At which speech a sarcastic smile passed round the group of attentive officers.
“Bah!” cried one to his comrade, “the fellow’s talk sickens me. Let’s go to sleep again, there will be nothing but gabble to-night.” And the two strode away. “Stay,” whispered the more curious, “we must hear the end of this bull story.”
Regardless of all which the viceroy continued.
“Yet, sir, on the word of a knight, these long-horned cows you affect to despise are more to be relied on as allies than twice the number of men I bring.”
“Doubtless,” the veteran rejoined, stroking his grizzled beard.
“I understand your double meaning, Senhor de Chaste,” Torrevedros said, slightly disconcerted. “But had you been present at a former descent of the Spaniards, when we routed five hundred infantry by driving half the number of wild cows upon them, you would not scoff at my design.”
“What! prove ourselves boors, and go to battle behind a herd of cattle with goads for lances!” here broke in the commandant with great indignation. “By St. Dennis and the devil, sir count, sir viceroy, you make my old blood boil to hear you talk. And I tell you once for all before these gentlemen here present, whose scornful laughter, as you may see, is only restrained by their good-breeding, that your offer in no respect suits the style of warfare practiced by knights and Frenchmen, although it may serve the purpose of cowards and Portuguese.”
“Take care! sir commandant,” cried the governor threateningly, stung to anger; “take care what you say in the hearing of a knight of that nation.”
“I have said my say,” the sturdy soldier answered shortly, turning his back on the speaker and stalking into his tent, where the other followed him after some consideration.
There the two commanders conversed at length, and with rather more harmony than the beginning promised; for De Chaste was not apt to bear a grudge long, and the smooth Portuguese would have kissed the other’s shoes if no other way offered for saving his precious life and limbs. The former, apart from his chivalric prejudices, and weighing the proposal simply as an expediency, refused to permit the employment of the horned reinforcement.
“They might as readily be turned against our battalions,” he justly remarked, “as Philip of Macedon’s elephants were, in some battle I’ve forgotten the name of.”
The commandant probably meant Pyrrhus, but his vocation being arms, not letters, he need not be undervalued by recent graduates who know better. One thing was now clear, the French had only themselves to look to, since the long expected recruits of the viceroy turned out to be a herd of cows, and a night attack was secretly ordered, which recalled the captain and Hilo to camp, but which the return of the count and his expostulations caused to be abandoned.

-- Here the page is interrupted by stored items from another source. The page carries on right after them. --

(* ===== verification/Prelude.v ===== *)
(** * scala3-bsp-semantic-ls: verification library

    ** The program

    A language server for Scala 3 that answers workspace-wide questions (references, rename, call
    hierarchy, outlines, workspace symbols) from the SemanticDB files the compiler writes, with a
    build server for compilation and a presentation compiler for the buffers being typed. Its
    crates are modelled in the order data flows through them.

    - [ls-semanticdb] finds the [.semanticdb] files of a target ([locator.rs]), checks that they
      describe the current source ([md5.rs]), decodes their protobuf bytes ([wire.rs],
      [parser.rs]), reads symbols by the SemanticDB grammar ([symbols.rs]), normalizes documents
      ([normalize.rs]), groups the symbols one rename must touch ([groups.rs]) and computes for
      each group whether renaming it is safe ([profile.rs], [batch.rs]).
    - [ls-index-model] holds the data they exchange: positions, flags, symbol kinds, target
      bitsets, unsafe reasons, URIs.
    - [ls-store] writes the result as an immutable segment of fifteen files ([writer.rs]), maps
      and validates it ([reader.rs]), answers the queries, commits generations of segments with
      their workspace state ([durable.rs], [manifest.rs], [workspace_state.rs], [snapshot.rs])
      and ranks workspace symbols ([search.rs]).
    - [ls-engine] ingests the files of a workspace into the store ([ingest.rs], [state.rs],
      [symbol_encoding.rs], [targets.rs]) and answers the queries ([orchestrator.rs],
      [references.rs], [highlight.rs], [rename.rs], [call_hierarchy.rs]).
    - [ls-pc-abi] is the binary boundary to the presentation compiler: the flat buffers
      ([codec.rs]), the payloads ([payloads.rs]), the struct layout and its checksum ([abi.rs],
      [canary.rs]) and the ownership of buffers ([memory.rs]).
    - [ls-bsp] is the client of the build server: framing and JSON-RPC ([wire.rs], [jsonrpc.rs]),
      the session ([session.rs]), discovery, flags and the project model.
    - [ls-server] is the front end: the transport ([jsonrpc.rs]), the loop and its threads
      ([server.rs], [lifecycle.rs], [capabilities.rs]), the open buffers ([documents.rs]), the
      build scheduler, the diagnostics of both compilers and the semantic tokens.

    They meet as a pipeline: located bytes, decoded messages, normalized documents, groups with
    profiles, segment input, files, a committed snapshot, queries on its reader, answers of the
    loop. The build server's project model gives the targets the ingest walks, its diagnostics
    meet those of the presentation compiler in one layer.

    ** Files and what they model

    Each model file has the operations of its source in the source's order and names; what
    follows it holds its lemmas and theorems.

    - [Prelude]: results, machine integers with their wrap-around ([wrapU], [wrapS] and the casts
      [as_*]), bytes, lists indexed by [Z] ([zget], [zset], [slice]), lexicographic orders, a
      stable sort, the removal of repetitions, the tactics [inv_bind], [zcase], [zify_bools] and
      the hint database [rust]. [RustStr]: strings as lists of Unicode scalars, UTF-8 both ways,
      numbers in text, trimming.
    - [IndexModel] ([text.rs], [flags.rs], [symbol.rs], [unsafe_reason.rs], [groups.rs],
      [semantics.rs], [error.rs]), [Bitset] ([bitset.rs]), [Uri] ([uri.rs]).
    - [SdbModel] ([model.rs], [error.rs]), [ProtoWire] ([wire.rs]), [SdbParser] ([parser.rs]),
      [SdbSymbols] ([symbols.rs]), [SdbNormalize] ([normalize.rs]), [UnionFind] and [SdbGroups]
      ([groups.rs]), [SdbProfile] ([profile.rs], [batch.rs]), [Md5] ([md5.rs]), [Locator]
      ([locator.rs]).
    - [StoreFormat] ([format.rs], [data.rs], [error.rs], [wire.rs]); [SegReader] ([reader.rs])
      with its theorems in [SegSafe] (validation) and [SegScan] (queries); [SegWriter]
      ([writer.rs]) with the theory of reading back bytes and the closed form of its layout in
      [SegLayout] and [SegTables], its acceptance by the reader in [SegPostings], [SegDict] and
      [SegValid], the round trip in [SegRound] and the refinement in [SegRefine]; [SegExample]
      is the segment of the witnesses.
    - [WorkspaceState] ([workspace_state.rs]); [FileSystem], the file system the store runs on;
      [Durable] ([durable.rs], [manifest.rs] and the publications of [writer.rs] and
      [workspace_state.rs]); [Snapshot] ([snapshot.rs]) with its theory in [StoreWrites] (paths
      and what a publication writes), [StorePublish] (recoverability) and [StoreSafe] (crashes,
      the janitor), its properties in [StoreTheorems] and the store of the witnesses in
      [StoreExample].
    - [Search] ([search.rs]) with [SearchScore] (the fuzzy score) and [SearchExact] (the index of
      a segment and the ranked query).
    - [Targets] ([targets.rs]), [EngineState] ([state.rs]), [SymbolEncoding] ([hash.rs],
      [symbol_encoding.rs]), [Identifiers] ([identifiers.rs]). The ingest ([ingest.rs]) is
      [Materialize] (documents to segment input, with [IngestPostings] and [IngestData]) and
      [Ingest] (the walk and the publication, with [IngestWalk] and [IngestPublish]).
    - The queries: [Orchestrator] ([orchestrator.rs], [overlay.rs]), [SymbolQueries], [Outline],
      [References] ([references.rs], [highlight.rs]), [Rename] ([rename.rs]), [CallHierarchy]
      ([call_hierarchy.rs]). [IndexView] is the interface their theorems are proved against: an
      opened segment as lists with the reader's scans as functions of them. [QueryView] has the
      shared lemmas, [QueryExample] the workspace of the witnesses; [QueryCursor],
      [ReferencesExact], [RenameSafe], [CallsExact] and [OutlineExact] the theorems.
    - [PcCodec] ([codec.rs]), [PcPayloads] ([payloads.rs]) with [PcPayloadsOk], [PcBoundary]
      ([abi.rs], [canary.rs], [memory.rs]).
    - [LspDocuments] ([documents.rs]), [BuildScheduler] ([build_scheduler.rs]), [LspTransport]
      ([jsonrpc.rs]), [LspSurface] ([capabilities.rs], [lifecycle.rs]), [LspServer] ([server.rs])
      with [LspServeExact], [LspDiagnostics] ([diagnostics.rs], [pc_diagnostics.rs]),
      [LspTokens] ([pc_lsp.rs] and the token handlers of [services.rs]).
    - [BspModel] ([errors.rs], [semanticdb.rs], [model.rs], [loader.rs], [discovery.rs]),
      [BspClient] ([wire.rs], [jsonrpc.rs]), [BspSession] ([session.rs]) over the interface
      [BspSession.Rpc].

    ** How code is rendered

    Integers are [Z] with every cast written out; an expression that can leave its width is
    wrapped or, where the code checks it, an error. A [Result] is [result]; an index or an
    [unwrap] that Rust checks is a [Panic] value ([SdbModel.Stop], [StoreFormat.SegStop]) or
    [None], and the theorems say when it does not occur. Effects on disk run in [FileSystem.io],
    a computation over the files with a log of the operations it made; a query of the engine is
    an [Orchestrator.query] or, where it heals the index, an [Orchestrator.act]. Hash maps and
    sets are [gmap] and [gset]; where their iteration order could show, it is an argument.
    Threads are step functions on one state whose events are the steps of each thread, the
    clock's and what the environment answers ([BuildScheduler], [LspServer], [BspClient],
    [LspDiagnostics]); a theorem about them holds of every sequence of events. A critical section
    is one step.

    Recursion that is not structural takes fuel computed from its input: [skip_fuel] and
    [loop_fuel] from the bytes left (every step of the wire reader consumes one), [uf_fuel] from
    the size of the forest (a path has no repetition), the binary search from the number of
    symbols (the interval shrinks), the directory walk from the tree it walks, the closures of
    [Targets] and [BspModel] from the number of targets (each enters the queue once), the fuzzy
    match of [SymbolQueries] from the square of the name's length (a restart moves its anchor on), the climb of [CallHierarchy] from
    the number of entries (an owner starts earlier), the tree of [Outline] from the number of
    nodes, [round_down] from the offset, the header loops from the length of the stream (a line
    is not empty), the line table of [LspTokens] from the length of the text (a line is not
    empty but for the last). In each case a theorem shows that the result is reached, as
    [parse_text_documents_total], [union_find_equivalence_closure], [find_symbol_exact],
    [target_closures_exact], [fuzzy_matches_exact], [outline_exact], [Utf16Lines_exact].

    ** Parameters

    Code the sources only call is an argument: the checksum [crc32c] (no law is needed of it);
    [serde_json] as [to_json]/[from_json] with its round trip, or as the class [SerdeJson] and
    [Deserialize] with no law; the Unicode tables of [char] ([CharTables], with laws on ASCII
    only, or that lowercase stays a scalar; the lowercase table of a whole string);
    [Debug] of strings ([DebugStr]); the platform's messages and refused calls ([io_message],
    [denied]); the iteration order of a hash map ([into_iter], any permutation); the
    [line-index] crate ([LineIndexOps], with its documented laws [LineIndexOk], which a scan of
    the text satisfies); the clock; the JSON of the [lsp-types] structs. The traits of the program
    are classes: the dirty-buffer overlay, the handlers and the bootstrap of the server loop; the
    compile service and the presentation compiler are arguments. The system allocator and what the other side of the presentation-compiler
    boundary does are arguments of [PcBoundary]. [ascii_tables], [StoreExample], [SegExample],
    [QueryExample] and [scan_index] instantiate them.

    The crash model of [FileSystem] is what the store's protocol relies on: directory operations
    reach the disk in order, a directory sync flushes those before it, a rename is atomic, the
    removal of a tree is not, and a file that was written but not synced may hold anything
    after a crash. A failing call leaves the files as they were. Paths are compared as the
    strings the code builds: the root is not empty and does not end in a slash.

    ** What the theorems show

    - Decoding: the parser terminates, never panics, and computes exactly what the bytes encode;
      [encode_parse_roundtrip]; [read_varint_exact] gives every error of a varint.
    - Symbols: [split_last_inverts_grammar] and the owner chain; normalization keeps exactly the
      occurrences it should; the locator never leaves its root and inverts its own paths.
    - Groups: the union-find computes the equivalence closure and the groups are the classes of
      the alias relation; the profile of a group is exact, and a group called safe has only
      editable occurrences.
    - Segments: opening never panics whatever the bytes, and makes every accessor total; the
      scans with block skipping are filters, symbol-at-position is the best covering occurrence,
      the binary search is exact; the writer refuses exactly the inputs it says, what it writes
      opens and reads back, and the queries of the file are the queries of its input.
    - Store: a publication is exact; after a crash at any point recovery finds the old pair or
      the new one; in every reachable state of readers, publications, janitor runs and crashes
      the held snapshots stay on disk. Two examples show where the code breaks its promise.
    - Search: the score is the largest number of hump hits over subsequence embeddings, its tiers
      hold up to their bounds; the index holds exactly the fields of the segment's rows, and the
      query returns the best of exactly the matching rows in a deterministic order.
    - Ingest: the walk visits exactly the files of the targets, materialization loses no
      occurrence, the data is accepted exactly when its spans can be packed, and an ingest
      publishes what it materialized or leaves the store as it was.
    - Queries: the cursor is resolved by a fresh source only; references are exactly the
      occurrences of the group that may refer to the definition; a rename edits nothing but a safe
      group in fresh documents; incoming calls are the references under their enclosing
      definition; the outline is the tree of the definitions.
    - Presentation compiler: every payload reads back, no buffer makes a decoder panic or leave a
      Rust type, and a changed struct layout changes the canary (up to the padding it does not
      see).
    - Server: the store's text is the client's after any edits; framing reads back whatever the
      chunks cut; every message is handled once, in order, and every request answered once; no
      scheduled build is lost; the diagnostics shown are the build's and then the overlay's;
      tokens read back from their deltas, and a client that follows the answers holds the
      current stream.
    - Build server: a caller gets the reply to its own id, none is lost and none waits past its
      deadline; a session is closed once and then silent; the project model holds exactly the
      Scala 3 targets, each source under its first owner, with exact reverse closures.

    ** Not modelled

    The locks of the store (its operations are sequential under them; an [Arc] is the snapshot it
    points to), memory maps (a mapped file is its bytes), logging. Of [ls-bsp], the child
    process of a session and the callbacks of [client.rs]. Of [ls-server], the request handlers
    of [services.rs] but for the semantic tokens, and [pc.rs], [pc_convert.rs], [pc_overlay.rs],
    [formatting.rs], [convert.rs], [workspace_uris.rs], [bootstrap.rs]: they translate between
    JSON, the engine and the presentation compiler, whose two sides are modelled; [doctor.rs],
    [store_dump.rs], [cli.rs], [logging.rs] and [main.rs] are reports and input/output. The JVM
    embedding, the test kit and the benchmarks are foreign-function glue, test code and
    measurement. *)

From Stdlib Require Import ZArith Lia Sorting.Sorted Sorting.Permutation.
From Stdlib Require Export Strings.Byte.
From stdpp Require Export base list numbers gmap strings.
Lemma digits_nonempty fuel n acc : acc ≠ [] ∨ fuel ≠ O → digits_aux fuel n acc ≠ [].
Proof.
  revert n acc. induction fuel as [|fuel IH]; intros n acc H; cbn [digits_aux]; [destruct H; done|].
  destruct (n <? 10); [done|]. apply IH. by left.
Qed.

Lemma show_u_value n : 0 ≤ n → foldl dec_step 0 (show_u n) = n.
Proof.
  intros Hn. unfold show_u. rewrite digits_value; [done|]. split; [done|].
  rewrite Nat2Z.inj_succ, Z2Nat.id by apply Z.log2_nonneg.
  destruct (decide (n = 0)) as [->|]; [done|]. apply Z.log2_spec. lia.
Qed.
Lemma show_u_digits n : Forall digit (show_u n).
Proof. by apply digits_digit. Qed.
Lemma show_u_nonempty n : show_u n ≠ [].
Proof. apply digits_nonempty. by right. Qed.
Lemma show_u_inj a b : 0 ≤ a → 0 ≤ b → show_u a = show_u b → a = b.
Proof. intros Ha Hb E. by rewrite <- (show_u_value a), <- (show_u_value b), E. Qed.

Lemma dec_step_mono v l : 0 ≤ v → Forall digit l → v ≤ foldl dec_step v l.
Proof.
  intros Hv Hl. revert v Hv. induction Hl as [|x l Hx _ IH]; intros v Hv; cbn [foldl]; [done|].
  unfold digit in Hx. specialize (IH (dec_step v x)). unfold dec_step in *. lia.
Qed.

Lemma parse_digits_value acc s :
  0 ≤ acc → Forall digit s → foldl dec_step acc s < 2 ^ 64 → parse_digits acc s = Some (foldl dec_step acc s).
Proof.
  revert acc. induction s as [|c s IH]; intros acc Ha Hs Hlt; cbn [parse_digits foldl] in *; [done|].
  apply Forall_cons in Hs as [Hc Hs]. unfold digit in Hc. destruct (Z.leb_spec 48 c), (Z.leb_spec c 57); try lia. cbn [andb].
  destruct (Z.ltb_spec (10 * acc + (c - 48)) (2 ^ 64)); [apply IH; [unfold dec_step; lia|done|done]|].
  assert (0 ≤ dec_step acc c) as H0' by (unfold dec_step; lia). pose proof (dec_step_mono (dec_step acc c) s H0' Hs).
  change (10 * acc + (c - 48)) with (dec_step acc c) in *. lia.
Qed.

Lemma parse_u64_show d : inU 64 d → parse_u64 (show_u d) = Some d.
Proof.
  intros Hd. pose proof (show_u_digits d) as Hdig. pose proof (show_u_value d ltac:(unfold inU in Hd; lia)) as Hv.
  destruct (show_u d) as [|c s] eqn:E; [by destruct (show_u_nonempty d)|]. unfold parse_u64.
  assert ((c =? ch "+") = false) as ->.
  { apply Forall_cons in Hdig as [Hc _]. unfold digit in Hc. apply Z.eqb_neq. assert (ch "+" = 43) as -> by done. lia. }
  rewrite parse_digits_value; [by rewrite Hv|lia|done|rewrite Hv; apply Hd].
Qed.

“You can learn nothing of the force and real position of the enemy, what obstacles lie between, nor who can guide you,” urged the alarmed governor plausibly; “and as for my men, I know not one who will be bribed or forced into a position so perilous.” Which appeared so truthful that the fiery Frenchman, with as bad a grace as any of his subordinates, betook himself to bed again after personally making the round of the Portuguese camp. All these swore by all the saints to stand to their posts. They were terrible fellows, fire-eaters and the like, at their own showing; but the commander was scarce asleep when Torrevedros reappeared with a confused air and the information that the entire division had stolen off and dispersed. Where the French general consigned his allies need not be repeated to polite ears, and I think his confessor, if he had one, should by no means have ordered a severe penance for what he said under provocation so grievous. A council of the chief cavaliers was immediately called. Alas! the most chivalric of them all lay at the foot of the hill without a word to offer.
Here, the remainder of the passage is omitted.